[SOLVED] Broken qdevice setup.

Akegata

Member
Sep 12, 2012
11
0
21
I'm setting up a proxmox cluster with two nodes and a Raspberry Pi as a qdevice.
I first set it up at home without any issues regarding the qdevice setup. I then ran pvecm qdevice remove since I was moving the setup to another network using another Pi.

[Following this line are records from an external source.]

(* ===== verification/Fuzz.v ===== *)
(** * fuzzing.rs: the fuzz entry points

    [open_mailbox] opens arbitrary bytes, or arbitrary bytes it has sealed
    itself, as a mailbox frame; [http_relay_client_response] parses arbitrary
    bytes as a response of the relay, in a textual or a compact form, and
    decodes it.  Their contract is that no input makes the library panic.  The
    entry points discard what they compute; the definitions return it. *)

From S2P Require Import Prelude Bytes Crypto Kdf Net Guard Errors Dedup Config Health PeerCard Msgpack State Coordinator Http.

(** ** Slices *)

(** [slice::split_at]. *)
Definition split_at {E} (mid : nat) (l : bytes) : result (bytes * bytes) E :=
  if mid <=? length l then Ok (take mid l, drop mid l) else Panic.

(** [slice::get(n..)]. *)
Definition get_from (n : nat) (l : bytes) : option bytes := if n <=? length l then Some (drop n l) else None.

(** [slice::split]: the pieces between the bytes that satisfy [p]. *)
Fixpoint split_on (p : byte → bool) (l : bytes) : list bytes :=
  match l with
  | [] => [[]]
  | b :: l =>
      if p b then [] :: split_on p l
      else match split_on p l with
           | piece :: pieces => (b :: piece) :: pieces
           | [] => [[b]]
           end
  end.

(** [iter().position]. *)
Fixpoint position {A} (p : A → bool) (l : list A) : option nat :=
  match l with
  | [] => None
  | a :: l => if p a then Some 0 else S <$> position p l
  end.

(** [slice::windows]. *)
Fixpoint windows (n : nat) (l : bytes) : list bytes :=
  match l with
  | [] => []
  | _ :: l' => if n <=? length l then take n l :: windows n l' else []
  end.

(** [slice::strip_suffix] of one byte. *)
Definition strip_suffix1 (b : byte) (l : bytes) : option bytes :=
  match last l with
  | Some x => if decide (x = b) then Some (take (length l - 1) l) else None
  | None => None
  end.

Definition is_ascii_whitespace (b : byte) : bool :=
  bool_decide (b ∈ [x20; x09; x0a; x0c; x0d]).

Definition CR : byte := x0d.
Definition LF : byte := x0a.
Definition COLON : byte := x3a.

(** The first loop of [trim_ascii], then the second. *)
Fixpoint trim_start (l : bytes) : bytes :=
  match l with
  | [] => []
  | b :: l' => if is_ascii_whitespace b then trim_start l' else l
  end.

Definition trim_ascii (l : bytes) : bytes := reverse (trim_start (reverse (trim_start l))).

(** ** Headers and status codes *)

(** What the [http] crate makes of names, values and codes. *)
Class HeaderLib := {
  header_name_from_bytes : bytes → option bytes;
  header_value_from_bytes : bytes → option bytes;
  header_to_str : bytes → option bytes;
  status_from_u16 : N → option N
}.

(** Visible ASCII and the space. *)
Definition visible_ascii (b : byte) : bool := in_range 32 126 b.

Class HeaderLaws `{HD : HeaderLib} := {
  version_header_name : header_name_from_bytes (lit "x-enlace-version") = Some (lit "x-enlace-version");
  visible_header_value v : Forall (λ b, visible_ascii b = true) v → header_value_from_bytes v = Some v;
  visible_header_str v : Forall (λ b, visible_ascii b = true) v → header_to_str v = Some v;
  status_code_range c : (100 ≤ c ≤ 999)%N → status_from_u16 c = Some c
}.

Definition u16_max : N := 65535.

Section Fuzz.
Context `{PR : Primitives} `{UL : UrlLib} `{HL : !HttpLib} {MP : Msgpack SignedInner} `{HD : HeaderLib}.

(** A [HeaderMap] in insertion order; [get] finds the first value. *)
Definition HeaderMap : Type := list (bytes * bytes).

Definition header_get (name : bytes) (h : HeaderMap) : option bytes :=
  snd <$> find_first (λ p, bool_decide (p.1 = name)) h.

(** The version header the decoder looks at. *)
Definition version_of (h : HeaderMap) : option bytes :=
  header_get (lit "x-enlace-version") h ≫= header_to_str.

Definition parse_status_line (line : bytes) : option N :=
  let line := default line (strip_suffix1 CR line) in
  match List.filter (λ p, negb (bool_decide (p = []))) (split_on is_ascii_whitespace line) with
  | _ :: code :: _ =>
      if utf8_valid code then from_str_radix 10 u16_max code ≫= status_from_u16 else None
  | _ => None
  end.

(** One turn of the header loop. *)
Definition parse_header (h : HeaderMap) (line : bytes) : result HeaderMap unit :=
  let line := default line (strip_suffix1 CR line) in
  match position (λ b, bool_decide (b = COLON)) line with
  | None => Ok h
  | Some colon =>
      let! (name, value) := split_at colon line in
      let! value := ok_or (get_from 1 value) tt in
      match header_name_from_bytes name, header_value_from_bytes (trim_ascii value) with
      | Some name, Some value => Ok (h ++ [(name, value)])
      | _, _ => Ok h
      end
  end.

Definition CRLF2 : bytes := [CR; LF; CR; LF].

(** The operation, status, headers and body; [Err] is [None]. *)
Definition fuzz_response : Type := byte * N * HeaderMap * bytes.

Definition parse_http_response (data : bytes) : result fuzz_response unit :=
  match data with
  | [] => Err tt
  | operation :: response =>
      let! at_ := ok_or (position (λ w, bool_decide (w = CRLF2)) (windows 4 response)) tt in
      let! (head, body) := split_at at_ response in
      let! body := ok_or (get_from 4 body) tt in
      match split_on (λ b, bool_decide (b = LF)) head with
      | [] => Err tt
      | first :: lines =>
          let! status := ok_or (parse_status_line first) tt in
          let! headers := foldl_result parse_header [] (take 32 lines) in
          Ok (operation, status, headers, body)
      end
  end.

Definition parse_compact_response (data : bytes) : result fuzz_response unit :=
  match data with
  | operation :: hi :: lo :: rest =>
      let code := (100 + from_be_bytes [hi; lo] mod 500)%N in
      let! status := ok_or (status_from_u16 code) tt in
      match rest with
      | [] => Ok (operation, status, [], [])
      | version_len :: rest =>
          let version_len := Nat.min (N.to_nat (Byte.to_N version_len)) (length rest) in
          let! (version, body) := split_at version_len rest in
          let headers := match header_value_from_bytes version with
                         | Some value => [(lit "x-enlace-version", value)]
                         | None => []
                         end in
          Ok (operation, status, headers, body)
      end
  | _ => Err tt
  end.

(** What a decoder made of a response: a value or an error. *)
Inductive fuzz_outcome : Type :=
| FuzzNothing
| FuzzEmpty (r : unit + TransportError)
| FuzzRecv (r : option bytes + TransportError)
| FuzzGet (r : option (N * bytes) + TransportError).

(** The result of a call that is dropped by [let _]: a panic is not. *)
Definition returned {A E} (r : result A E) : result (A + E) unit :=
  match r with
  | Ok v => Ok (inl v)
  | Err e => Ok (inr e)
  | Panic => Panic
  end.

Definition fuzz_decode (r : fuzz_response) : result fuzz_outcome unit :=
  let '(operation, status, headers, body) := r in
  match (Byte.to_N operation mod 4)%N with
  | 0%N | 1%N => rmap FuzzEmpty (returned (decode_empty_response status))
  | 2%N => rmap FuzzRecv (returned (decode_mailbox_recv_response status body))
  | _ => rmap FuzzGet (returned (decode_slot_get_response status (version_of headers) body))
  end.

(** [or_else] of the two parsers. *)
Definition parse_response (data : bytes) : result fuzz_response unit :=
  match parse_http_response data with
  | Err _ => parse_compact_response data
  | r => r
  end.

Definition http_relay_client_response (data : bytes) : result fuzz_outcome unit :=
  match parse_response data with
  | Ok r => fuzz_decode r
  | Err _ => Ok FuzzNothing
  | Panic => Panic
  end.

(** ** Opening a mailbox frame *)

Definition FUZZ_SEED : bytes := replicate 32 xa5.
Definition FUZZ_NAME : bytes := lit "fuzz".
Definition FUZZ_MAX_PLAINTEXT_BYTES : N := 65536.

Definition mailbox_aad : bytes := lit "enlace/v1/aead/mailbox/" ++ FUZZ_NAME.

(** The coordinator without transports, keys or a duplicate buffer. *)
Definition fuzz_coordinator : Coordinator (T:=Empty_set) :=
  MkCoordinator FUZZ_SEED [] None [] 0 FUZZ_MAX_PLAINTEXT_BYTES.

(** [Coordinator::open_for_fuzz]. *)
Definition open_for_fuzz (sealed : bytes) : result OpenedEnvelope SealError :=
  Coordinator_open fuzz_coordinator ChMailbox FUZZ_NAME sealed.

(** The outcome of the call to [open_for_fuzz], if there is one; [nonce] is
    the nonce [crypto::seal] draws. *)
Definition open_mailbox (nonce data : bytes) : result (option (result OpenedEnvelope SealError)) unit :=
  match data with
  | [] => Ok (Some (open_for_fuzz data))
  | mode :: bytes =>
      if (N.land (Byte.to_N mode) 1 =? 0)%N then Ok (Some (open_for_fuzz bytes))
      else
        match channel_aead_key FUZZ_SEED ChMailbox FUZZ_NAME with
        | Ok key => let! sealed := seal nonce key mailbox_aad bytes in Ok (Some (open_for_fuzz sealed))
        | Err _ => Ok None
        | Panic => Panic
        end
  end.
End Fuzz.

(** ** Lemmas *)

Lemma position_lt {A} (p : A → bool) l i : position p l = Some i → i < length l.
Proof.
  revert i. induction l as [|a l IH]; intros i H; cbn [position] in H; [done |].
  destruct (p a); [injection H as <-; cbn; lia |].
  destruct (position p l) as [j|]; [| done]. injection H as <-. specialize (IH j eq_refl). cbn. lia.
Qed.

Lemma length_windows n l : length (windows n l) ≤ length l.
Proof. induction l as [|b l IH]; [done |]. cbn [windows]. destruct (n <=? _); cbn [length] in *; lia. Qed.

Lemma windows_room n l i : i < length (windows n l) → i + n ≤ length l.
Proof.
  revert i. induction l as [|b l IH]; intros i Hi; cbn [windows length] in *; [lia |].
  destruct (Nat.leb_spec n (S (length l))); cbn [length] in Hi; [| lia].
  destruct i as [|i]; [lia |]. specialize (IH i). lia.
Qed.

Lemma split_at_Ok {E} mid l : mid ≤ length l → split_at (E:=E) mid l = Ok (take mid l, drop mid l).
Proof. intros H. unfold split_at. by rewrite (proj2 (Nat.leb_le _ _) H). Qed.
(** * ls_compare: the listing parser and the difference engine of compare.py

    A shallow embedding of [PathParser.parse], [Comparer.parse],
    [Comparer.does_line_start_or_end_with_strings] and
    [Comparer.find_mismatched_left], together with the Python built-ins
    they call, followed by the properties of the specification.

    Conventions of the embedding.
    - A Python [str] is a Rocq [string]; the character of number [n]
      stands for the code point [n], so the strings covered are those
      whose code points are below 256.  Whitespace and lower-casing
      follow Python's tables on that range.
    - A Python [dict] is an association list in insertion order.
    - An exception is a value of [exn]; a call that may raise returns a
      [result].
    - [os.path] is [posixpath]: the separator is the slash. *)

From Stdlib Require Import List String Ascii Arith Bool Lia.
Import ListNotations.
Open Scope string_scope.
Open Scope list_scope.

(* ================================================================== *)
(** * Python built-ins *)
(* ================================================================== *)

Module Py.

(** ** Exceptions *)

Inductive exn : Type :=
| KeyError (key : string)
| IndexError
| AssertionError.

(** The name of the class of an exception, which is what an [except]
    clause of a caller tells exceptions apart by. *)
Definition exn_class (e : exn) : string :=
  match e with
  | KeyError _ => "KeyError"
  | IndexError => "IndexError"
  | AssertionError => "AssertionError"
  end.

Inductive result (A : Type) : Type :=
| Ok (a : A)
| Raise (e : exn).

Arguments Ok {A} a.
Arguments Raise {A} e.

Definition bind {A B : Type} (m : result A) (k : A -> result B) : result B :=
  match m with
  | Ok a => k a
  | Raise e => Raise e
  end.

(** [for x in xs: acc = body acc x], leaving the loop at the first
    exception. *)
Fixpoint for_each {A S : Type} (body : S -> A -> result S)
         (xs : list A) (acc : S) : result S :=
  match xs with
  | [] => Ok acc
  | x :: xs' => bind (body acc x) (for_each body xs')
  end.

(** ** str *)

Definition LF : string := String (ascii_of_nat 10) EmptyString.

(** [str.isspace] on one character, code points 0..255. *)
Definition isspace (c : ascii) : bool :=
  let n := nat_of_ascii c in
  (((9 <=? n) && (n <=? 13)) || ((28 <=? n) && (n <=? 32))
   || (n =? 133) || (n =? 160))%nat.

(** [c in chars] for a character. *)
Fixpoint char_in (chars : string) (c : ascii) : bool :=
  match chars with
  | EmptyString => false
  | String d chars' => Ascii.eqb c d || char_in chars' c
  end.

Fixpoint lstrip_by (p : ascii -> bool) (s : string) : string :=
  match s with
  | EmptyString => EmptyString
  | String c s' => if p c then lstrip_by p s' else s
  end.

Fixpoint rstrip_by (p : ascii -> bool) (s : string) : string :=
  match s with
  | EmptyString => EmptyString
  | String c s' =>
      match rstrip_by p s' with
      | EmptyString => if p c then EmptyString else String c EmptyString
      | r => String c r
      end
  end.

(** [s.rstrip()]: trailing whitespace removed. *)
Definition rstrip (s : string) : string := rstrip_by isspace s.

(** [s.lstrip(chars)] and [s.rstrip(chars)]: every leading (trailing)
    character that occurs in [chars] removed. *)
Definition lstrip_chars (chars s : string) : string :=
  lstrip_by (char_in chars) s.
Definition rstrip_chars (chars s : string) : string :=
  rstrip_by (char_in chars) s.

(** [s.startswith(x)] and [s.endswith(x)]. *)
Definition startswith (s x : string) : bool := String.prefix x s.

Fixpoint endswith (s x : string) : bool :=
  String.eqb s x ||
  match s with
  | EmptyString => false
  | String _ s' => endswith s' x
  end.

(** [s.split(sep)] for a separator of one character: never empty. *)
Fixpoint split (sep : ascii) (s : string) : list string :=
  match s with
  | EmptyString => [EmptyString]
  | String c s' =>
      if Ascii.eqb c sep then EmptyString :: split sep s'
      else match split sep s' with
           | [] => [String c EmptyString]
           | field :: fields => String c field :: fields
           end
  end.

(** [sep.join(parts)]. *)
Fixpoint join (sep : string) (parts : list string) : string :=
  match parts with
  | [] => EmptyString
  | [p] => p
  | p :: parts' => p ++ sep ++ join sep parts'
  end.

(** [xs[-1]]. *)
Fixpoint getitem_last {A : Type} (xs : list A) : result A :=
  match xs with
  | [] => Raise IndexError
  | [x] => Ok x
  | _ :: xs' => getitem_last xs'
  end.

(** [s[:n]] and [s[n:]] for [n >= 0]; an index past the end is clamped. *)
Fixpoint slice_to (n : nat) (s : string) : string :=
  match n, s with
  | S n', String c s' => String c (slice_to n' s')
  | _, _ => EmptyString
  end.

Fixpoint slice_from (n : nat) (s : string) : string :=
  match n, s with
  | S n', String _ s' => slice_from n' s'
  | _, _ => s
  end.

(** [s.rfind(c) + 1]: one past the last occurrence of [c], 0 when there
    is none ([rfind] answers -1 then). *)
Fixpoint rfind_succ (c : ascii) (s : string) : nat :=
  match s with
  | EmptyString => 0
  | String d s' =>
      match rfind_succ c s' with
      | 0 => if Ascii.eqb d c then 1 else 0
      | S i => S (S i)
      end
  end.

(** [c * n] for a character. *)
Fixpoint repeat_char (c : ascii) (n : nat) : string :=
  match n with
  | 0 => EmptyString
  | S n' => String c (repeat_char c n')
  end.

(** [str.lower] on one character, code points 0..255: A-Z and the
    capital letters of Latin-1 (0xC0-0xDE but the multiplication sign
    0xD7) move up by 32. *)
Definition lower_char (c : ascii) : ascii :=
  let n := nat_of_ascii c in
  if (((65 <=? n) && (n <=? 90))
      || ((192 <=? n) && (n <=? 222) && negb (n =? 215)))%nat
  then ascii_of_nat (n + 32) else c.

Fixpoint lower (s : string) : string :=
  match s with
  | EmptyString => EmptyString
  | String c s' => String (lower_char c) (lower s')
  end.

After installing the packages and enabling root ssh access on the new Pi, running pvecm qdevice setup <IP> fails, even with --force, with the following message:

Code:
/bin/ssh-copy-id: INFO: Source of key(s) to be installed: "/root/.ssh/id_rsa.pub"
/bin/ssh-copy-id: INFO: attempting to log in with the new key(s), to filter out any that are already installed

/bin/ssh-copy-id: WARNING: All keys were skipped because they already exist on the remote system.
                (if you think this is a mistake, you may want to use -f option)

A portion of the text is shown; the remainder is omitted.